One bit I really enjoyed was that apparently we consciously perceive the world at a rate of about 16 ‘moments’ every second. If something occurs faster than that rate, we don’t perceive it. The frightening thing is that this rate goes down as we get older- we perceive less ‘moments’ every second. This may explain the phenomenon everyone experiences when each year seems to be going faster than the other- you’re actually experiencing less of it.
Did you know they believe that our conscious mind only processes information at 40 bits per second? 40 bits! Think about that: A crappy dial-up modem transfers information at 56,000 bits per second. Yet our minds, despite taking in over a million bps through our various senses, can only think at a speed of 40bps. If that doesn’t blow your hair back, try this:
They reckon that your consciousness has a lag time of about half a second- which means that whenever you think about things consciously, you’re actually running half a second behind reality. More frighteningly, your unconscious makes decisions ahead of your conscious mind. Follow this to its natural conclusion, and it sounds awfully like our conscious mind doesn’t control any of our decisions at all! It just tries to keep up with decisions that have already been made.
Anyway, I’m only halfway through, so I’m looking forward to see if it answers the two big questions that have always bugged me:
What’s the point of consciousness?
Why did my consciousness end up in my body and not someone else’s?
I’ll be finished by the end of the week, so if anyone’s interested in getting their own hair blown back, please do get in touch. But one way or another, you should definitely read this book.


6 thoughts on “I told her I thought it was important, That you could get lost in conversation.

  1. I can’t answer these questions.
    My consciousness has a meeting with the client in 20 minutes.

  2. Never mind the book – if you can answer those two questions by Friday we’ll be quite impressed. If the book doesn’t answer them, then we’ll accept your own postulations. Personally I believe the answers are:
    1. There isn’t one. Unless “existence” itself constitutes a “point.” Since the film Good Will Hunting also exists, I suspect that it does not.
    2. Because it did. And if it hadn’t, what then?
    Not exactly satisfactory answers, but I believe all alternative answers are likely to rub margarine in my hair (which, as everybody knows, is what a bad book does).

  3. sweartogod,
    my consciousness does not play a role in any of the meetings I attend.

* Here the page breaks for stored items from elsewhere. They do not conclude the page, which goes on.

(** [cancel]: the persistent flag, then the token of the fill it finds. *)
Definition set_shutdown (m : fill_mem) : fill_mem :=
  mkMem (data_ m) (item_count_ m) (contiguous_done_ m) (fill_complete_ m) (fill_failed_ m)
    true (stop_ m) (generation_ m) (chunk_done_ m) (items_per_chunk_ m) (cache_holder_ m).
Definition set_stop (m : fill_mem) : fill_mem :=
  mkMem (data_ m) (item_count_ m) (contiguous_done_ m) (fill_complete_ m) (fill_failed_ m)
    (shutdown_requested_ m) true (generation_ m) (chunk_done_ m) (items_per_chunk_ m) (cache_holder_ m).

(** [start_fill] inside the exclusive section, and after it. *)
Definition reset_counts (m : fill_mem) : fill_mem :=
  mkMem (data_ m) 0 0 false false (shutdown_requested_ m) false (wrap 64 (generation_ m + 1))
    (chunk_done_ m) (items_per_chunk_ m) (cache_holder_ m).
Definition prepare_chunks (workers per_worker : Z) (cache : Argon2dCache) (m : fill_mem) : fill_mem :=
  mkMem (data_ m) (item_count_ m) (contiguous_done_ m) (fill_complete_ m) (fill_failed_ m) (shutdown_requested_ m) (stop_ m)
    (generation_ m) (replicate (Z.to_nat workers) false) per_worker (Some cache).

Definition cancelled (m : fill_mem) : bool := stop_ m || shutdown_requested_ m.

(** When [wait_for_fill] stops waiting. *)
Definition fill_wait_over (m : fill_mem) : bool := fill_complete_ m || cancelled m.

(** ** A fill worker *)

(** Where [fill_worker] stands; [Writing pos sub_end] is inside [initialize_dataset]. *)
Inductive worker : Type :=
  | Start
  | SubCheck (sub_start : Z)
  | Writing (pos sub_end : Z)
  | Mark
  | LoadCursor
  | Scan (cursor : Z)
  | Exchange (cursor : Z)
  | LoadCount (cursor prev : Z)
  | Raise (cursor prev item_prev : Z)
  | Decide (cursor prev : Z)
  | Final
  | Exited.
#[export] Instance worker_eq_dec : EqDecision worker.
Proof. solve_decision. Defined.

Section filling.
Context (allocated_items_ : Z).

Definition item_at (m : fill_mem) (i : Z) : list Z :=
  match cache_holder_ m with Some cache => item_of cache i | None => [] end.

(** The chunk at the cursor is done: how far its span reaches. *)
Definition swallow (m : fill_mem) (cursor : Z) : option Z :=
  if cursor <? allocated_items_ then
    let owning := Z.to_nat (cursor / items_per_chunk_ m) in
    match chunk_done_ m !! owning with
    | Some true =>
        Some (cursor + if (owning + 1 <? length (chunk_done_ m))%nat then items_per_chunk_ m
                       else allocated_items_ - Z.of_nat owning * items_per_chunk_ m)
    | _ => None
    end
  else None.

  4. if you’re thinking of passing your copy on, please consider this my wildly waving hand!
    i was just reading massumi, who also uses the half-second lapse example in his writing on movement and the ways we experience space. if you’re interested in those sorts of ideas on dynamic mind-body relationships and how they relate to conscious experience, you might like parables of the virtual.

  5. Hi Estee,
    I would happily pass this book on to you, but I fear the mailing price to Aussie would be greater than the cost of the book!
    Thanks for the recommendation, however, I’m always on the look-out for good stuff to read.

  6. ha ha fair enough! i was going to suggest trading you massumi for it but i suppose it wouldn’t make much sense sending books across the world. that’s what bookshops are for!
    speaking of which, i must confess that having the patience of a child, i’ve already looked for it at the bookshop and they’re expecting copies soon so i shan’t have long to wait!